Lemma prev_spec t : exists begin r, first_reported (transitions_ z) = Some begin /\ PrevTransition z t = Some r /\
  match r with
  | None => forall i, effective begin i -> t <= u z i
  | Some ct => exists i, effective begin i /\ u z i < t /\ ct = mk_ct (at_ (u z i + o z i)) (at_ (u z i + o z (S i))) /\ forall j, effective begin j -> u z j < t -> u z j <= u z i
  end.
Proof.
  destruct first_reported_ok as (begin & Eb & B1 & B2 & _). exists begin. unfold PrevTransition, ToUnixSeconds, FromUnixSeconds, last_before. pose proof (ok_some z OK) as Some0. change (length (transitions_ z)) with (cnt z). rewrite (proj2 (Nat.eqb_neq _ 0)) by lia. rewrite Eb. cbn [obind]. rewrite Z.eqb_refl. cbn [negb].
  destruct (lower_bound_ok unix_time ByUnixTime (transitions_ z) begin (mk_tr t 0 epoch epoch) t) as (r0 & -> & R0 & P0); [reflexivity|exact (sorted_unix z OK)|exact B2|]. cbn [obind].
  destruct (skip_backward_ok begin (S (cnt z)) r0 ltac:(unfold cnt in *; lia) R0) as (r & -> & R & A & B). cbn [obind].
  assert (Before : forall j, effective begin j -> u z j < t -> (j < r)%nat).
  { intros j (J & Ej) T. destruct (some_nth z j ltac:(lia)) as (tj & Etj). rewrite (u_nth z j tj Etj) in T. apply (P0 j tj ltac:(lia) Etj) in T. destruct (Nat.lt_ge_cases j r) as [L|L]; [exact L|]. rewrite (A j ltac:(lia)) in Ej. discriminate. }
  destruct (Nat.eqb_spec r begin) as [->|N].
  - exists None. split; [reflexivity|split; [reflexivity|]]. intros i Hi. destruct (Z.le_gt_cases t (u z i)) as [|T]; [assumption|]. specialize (Before i Hi ltac:(lia)). destruct Hi. lia.
  - assert (Rc : (r - 1 < cnt z)%nat) by (unfold cnt in *; lia). destruct (some_nth z (r - 1) Rc) as (tr & E). rewrite E. cbn [obind]. rewrite (reported_civil _ tr E). eexists. split; [reflexivity|split; [reflexivity|]]. exists (r - 1)%nat. split; [split; [lia|apply B; lia]|]. split; [|split; [reflexivity|]].
    + rewrite (u_nth z _ tr E). apply (P0 (r - 1)%nat tr ltac:(lia) E). lia.
    + intros j Hj T. specialize (Before j Hj T). apply (Line.adjacent_le (cnt z) (u z) (fun i H => proj1 (ok_order z OK i H))); lia.
Qed.
End Neighbours.
End Lookup.
(** The abbreviation of the lookups is not used. *)
Definition local_civil (t off : Z) : fields := cs_add (cs_add epoch t) off.

Definition ResetToBuiltinUTC (offset : Z) : TimeZoneInfo :=
  let mk t := let cs := local_civil t offset in mk_tr t 0 cs (cs_sub cs 1) in
  mk_tz (map mk utc_times) [mk_tt offset (local_civil tp_max offset) (local_civil tp_min offset) false 0] 0
    (Fixed.FixedOffsetToAbbr offset ++ [0]) [] [] false 0.

Definition IsPathSeparator (c : Z) : bool := c =? chr "/".

(** [name.find("..", i)]: the position of the next two dots. *)
Fixpoint find_dots (fuel : nat) (name : list Z) (i : nat) : option nat :=
  match fuel with
  | O => None
  | S fuel =>
    match nth_error name i, nth_error name (S i) with
    | Some a, Some b => if (a =? chr ".") && (b =? chr ".") then Some i else find_dots fuel name (S i)
    | _, _ => None
    end
  end.

Fixpoint unsafe_loop (fuel : nat) (name : list Z) (pos i : nat) : bool :=
  match fuel with
  | O => false
  | S fuel =>
    match find_dots (S (length name)) name i with
    | None => false
    | Some i =>
      if ((i =? pos)%nat || IsPathSeparator (nth (i - 1) name 0)) && ((i =? length name - 2)%nat || IsPathSeparator (nth (i + 2) name 0)) then true
      else unsafe_loop fuel name pos (i + 2)
    end
  end.

Definition UnsafePath (name : list Z) (pos : nat) : bool := unsafe_loop (S (length name)) name pos pos.

(** The path that [FileZoneInfoSource::Open] opens; [tzdir_env] is the environment's [TZDIR]. *)
Definition open_path (tzdir_env : option (list Z)) (name : list Z) : option (list Z) :=
  let pos := if list_eqb (firstn 5 name) (str "file:") then 5%nat else 0%nat in
  if UnsafePath name pos then None
  else
    let prefix :=
      if (pos =? length name)%nat || negb (nth pos name 0 =? chr "/") then
        match tzdir_env with Some (c :: d) => c :: d | _ => str "/usr/share/zoneinfo" end ++ [chr "/"]
      else [] in
    Some (prefix ++ skipn pos name).

(** [TimeZoneInfo::Make]; [factory] gives the bytes and the version of a named source. *)
Definition Make (factory : list Z -> option (list Z * list Z)) (name : list Z) : result TimeZoneInfo :=
  run offset <- defined (Fixed.FixedOffsetFromName name);
  match offset with
  | Some offset => Ret (ResetToBuiltinUTC offset)
  | None =>
    match factory name with
    | None => Reject
    | Some (src, zip_version) => Load src zip_version
    end
  end.
End Load.
(** Line 111: unknown id, tool [get_search_results_by_id]. *)
Definition tool_not_found_hint : string :=
  ". Perhaps you need to wait for 2 more minutes before retrieving results, if you already have retried, then the search may have failed.".
Definition tool_not_found (rid : string) : string :=
  "No search results found for request ID: " ++ rid ++ tool_not_found_hint.

(** ** Background runners *)

(** The nested [step_handler] of [perform_search] (lines 73-77):
    [step_count += 1], then an info notice and a progress notice. *)
Definition search_step_handler (context : Context) (step_count : nat)
  : nat * list action :=
  let step_count := S step_count in
  (step_count,
   [ANotify (request_id context) (NInfo ("Step " ++ str_nat step_count ++ " completed"));
    ANotify (request_id context) (NProgress step_count)]).

(** The nested [step_handler] of [perform_order] (lines 200-204). *)
Definition order_step_handler (context : Context) (step_count : nat)
  : nat * list action :=
  let step_count := S step_count in
  (step_count,
   [ANotify (request_id context) (NInfo ("Order step " ++ str_nat step_count ++ " completed"));
    ANotify (request_id context) (NProgress step_count)]).

(** The engine invokes [on_step] [n] times; the handler threads the
    [nonlocal step_count]. *)
Fixpoint call_on_step (handler : nat -> nat * list action) (n step_count : nat)
  : nat * list action :=
  match n with
  | 0 => (step_count, [])
  | S n' =>
      let '(c1, a1) := handler step_count in
      let '(c2, a2) := call_on_step handler n' c1 in
      (c2, (a1 ++ a2)%list)
  end.

(** [perform_search] (lines 68-86). *)
Definition perform_search (eng : engine) (rid search_term task : string)
  (context : Context) : list action :=
  let step_count := 0 in
  let run := eng task in
  let '(_, steps) := call_on_step (search_step_handler context) (on_step_calls run) step_count in
  (steps ++
  match agent_result run with
  | Returns result => [AWrite rid result]
  | Raises e =>
      [AWrite rid ("Error: " ++ e);
       ANotify (request_id context)
         (NError ("Error searching for '" ++ search_term ++ "': " ++ e))]
  end)%list.

(** [perform_order] (lines 195-215): its effects and its return value. *)
Definition perform_order (eng : engine) (restaurant_url item_name task : string)
  (context : Context) : list action * string :=
  let step_count := 0 in
  let run := eng task in
  let '(_, steps) := call_on_step (order_step_handler context) (on_step_calls run) step_count in
  match agent_result run with
  | Returns result =>
      ((steps ++ [ANotify (request_id context)
                   (NInfo ("Order for '" ++ item_name ++ "' has been placed successfully!"))])%list,
       result)
  | Raises e =>
      let error_msg := "Error ordering '" ++ item_name ++ "': " ++ e in
      ((steps ++ [ANotify (request_id context) (NError error_msg)])%list, error_msg)
  end.

(** ** Tools and resource *)

(** [find_menu_options] (lines 41-66): store the pending message, then
    [asyncio.create_task(perform_search(...))], then return. *)
Definition find_menu_options (eng : engine) (search_term : string) (context : Context)
  (s : sys) : string * sys :=
  let task := search_task search_term in
  let s1 := mkSys (<[request_id context := pending_msg search_term]> (search_results s))
                  (channel s) (tasks s) in
  let s2 := create_task (perform_search eng (request_id context) search_term task context) s1 in
  (find_ack search_term (request_id context), s2).

(** [order_food] (lines 169-193): the coroutine object is handed to
    [create_task]; its return value is never awaited. *)
Definition order_food (eng : engine) (item_url item_name : string) (context : Context)
  (s : sys) : string * sys :=
  let task := order_task item_url in
  let s1 := create_task (fst (perform_order eng item_url item_name task context)) s in
  (order_ack item_name, s1).

(** [get_search_results], resource [resource://search_results/{request_id}]. *)
Definition get_search_results (request_id : string) (s : sys) : string :=
  match search_results s !! request_id with
  | None => resource_not_found request_id
  | Some v => v
  end.

(** Tool [get_search_results_by_id]. *)
Definition get_search_results_by_id (request_id : string) (s : sys) : string :=
  match search_results s !! request_id with
  | None => tool_not_found request_id
  | Some v => v
  end.

(** Tool [get_all_search_results] (both identical definitions). *)
Definition get_all_search_results (s : sys) : gmap string string :=
  search_results s.

(** ** The event loop *)

(** A call from the client, with the engine's behaviour for dispatches. *)
Inductive call :=
  | CFindMenuOptions (eng : engine) (search_term : string) (context : Context)
  | COrderFood (eng : engine) (item_url item_name : string) (context : Context)
  | CGetSearchResults (request_id : string)
  | CGetSearchResultsById (request_id : string)
  | CGetAllSearchResults.

Inductive response :=
  | RStr (r : string)
  | RDict (d : gmap string string).

(** A handler runs to its return without an [await], hence atomically. *)
Definition handle_call (c : call) (s : sys) : response * sys :=
  match c with
  | CFindMenuOptions eng t ctx => let '(r, s') := find_menu_options eng t ctx s in (RStr r, s')
  | COrderFood eng u n ctx => let '(r, s') := order_food eng u n ctx s in (RStr r, s')
  | CGetSearchResults rid => (RStr (get_search_results rid s), s)
  | CGetSearchResultsById rid => (RStr (get_search_results_by_id rid s), s)
  | CGetAllSearchResults => (RDict (get_all_search_results s), s)
  end.

Inductive label :=
  | LCall (c : call) (r : response)
  | LTask (a : action).
(** * oidc-jwt-fetcher: token acquisition and secret reconciliation

    A shallow embedding of the Go programs of the repository:

    - the single-namespace program ([src/main.go], first file), module [Simple];
    - the cluster-wide program with retries and error aggregation
      ([src/unnamed/part_003], first file), module [SecretManager];
    - the cron-job program with explicit target namespaces, merge patch and
      fail-fast processing ([src/unnamed/part_003], second file), module
      [Fetcher].

    Go strings are byte strings and are modelled by [string] (one [ascii] per
    byte).  Everything outside the process (environment, files, the token
    endpoint, the cluster API, the clock and the signal context) is reached
    through a record of operations on an abstract world, and every call is
    recorded in a trace of events. *)

From Stdlib Require Import ZArith Ascii String List Bool Lia.
From stdpp Require Import base option gmap strings list.
Lemma lang_snoc (items : list Re.item) (c : ascii) (w : list ascii) :
  Re.lang (items ++ [Re.Once (Re.Lit c)]) w <->
  exists w', w = w' ++ [c] /\ Re.lang items w'.
Proof.
  revert w. induction items as [|[a|a] rest IH]; intros w; simpl.
  - split.
    + intros Hl. inversion Hl as [|? ? d w0 Hd Hn|]; subst.
      inversion Hn; subst. simpl in Hd. apply Ascii.eqb_eq in Hd as ->.
      exists []. split; [reflexivity|constructor].
    + intros (w' & -> & Hl). inversion Hl; subst. simpl.
      constructor; [apply Ascii.eqb_refl | constructor].
  - split.
    + intros Hl. inversion Hl as [|? ? d w0 Hd Hn|]; subst.
      apply IH in Hn as (w' & -> & Hn). exists (d :: w').
      split; [reflexivity | now constructor].
    + intros (w' & -> & Hl). inversion Hl; subst. simpl.
      constructor; [assumption|]. apply IH. eauto.
  - split.
    + intros Hl. inversion Hl as [| |? ? w1 w2 Hs Hn]; subst.
      apply IH in Hn as (w' & -> & Hn). exists (w1 ++ w').
      rewrite app_assoc. split; [reflexivity | now constructor].
    + intros (w' & -> & Hl). inversion Hl; subst. rewrite <- app_assoc.
      constructor; [assumption|]. apply IH. eauto.
Qed.

(** A pattern followed by a line feed, on a line that has its only line
    feed at its end: it matches at the start of the line exactly when the
    pattern matches the whole line. *)
Lemma match_here_line (items : list Re.item) (body : list ascii) :
  Re.newline ∉ body ->
  Re.match_here (items ++ [Re.Once (Re.Lit Re.newline)]) (body ++ [Re.newline])
    = true <-> Re.lang items body.
Proof.
  intros Hnl. rewrite match_here_spec. split.
  - intros (w & r & E & Hl). apply lang_snoc in Hl as (w' & -> & Hl).
    rewrite <- app_assoc in E. simpl in E.
    assert (Hlen : length body = length w').
    { apply (f_equal length) in E as E'. rewrite !length_app in E'. simpl in E'.
      destruct (decide (length w' < length body)) as [Hlt|]; [|lia].
      exfalso. apply Hnl.
      assert (Hm : (body ++ [Re.newline]) !! length w' = Some Re.newline).
      { rewrite E. apply list_lookup_middle. reflexivity. }
      rewrite lookup_app_l in Hm by exact Hlt.
      eapply list_elem_of_lookup_2. exact Hm. }
    apply app_inj_1 in E as [-> _]; [exact Hl | exact Hlen].
  - intros Hl. exists (body ++ [Re.newline]), []. rewrite app_nil_r.
    split; [reflexivity|]. apply lang_snoc. eauto.
Qed.



(** ** [_match] and [_glob] *)

Section MatchingFacts.
Context `{ReEngine}.

Lemma _match_ok (p s : string) (items : list Re.item) :
  Re.parse p = Re.Ok items ->
  _match p s = Re.match_here items (Py.chars s).
Proof.
  intros Hp. unfold _match. rewrite (re_match_ok _ _ _ Hp).
  unfold Py.chars. now destruct (Re.match_here _ _).
Qed.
--
**TASK STATEMENT:** Only the lines from the one containing "Re.parse p = Re.Ok items ->" through the last line of the records belong in the answer, each written out exactly.

**WRITTEN ANSWER:**
  Re.parse p = Re.Ok items ->
  _match p s = Re.match_here items (Py.chars s).
Proof.
  intros Hp. unfold _match. rewrite (re_match_ok _ _ _ Hp).
  unfold Py.chars. now destruct (Re.match_here _ _).
Qed.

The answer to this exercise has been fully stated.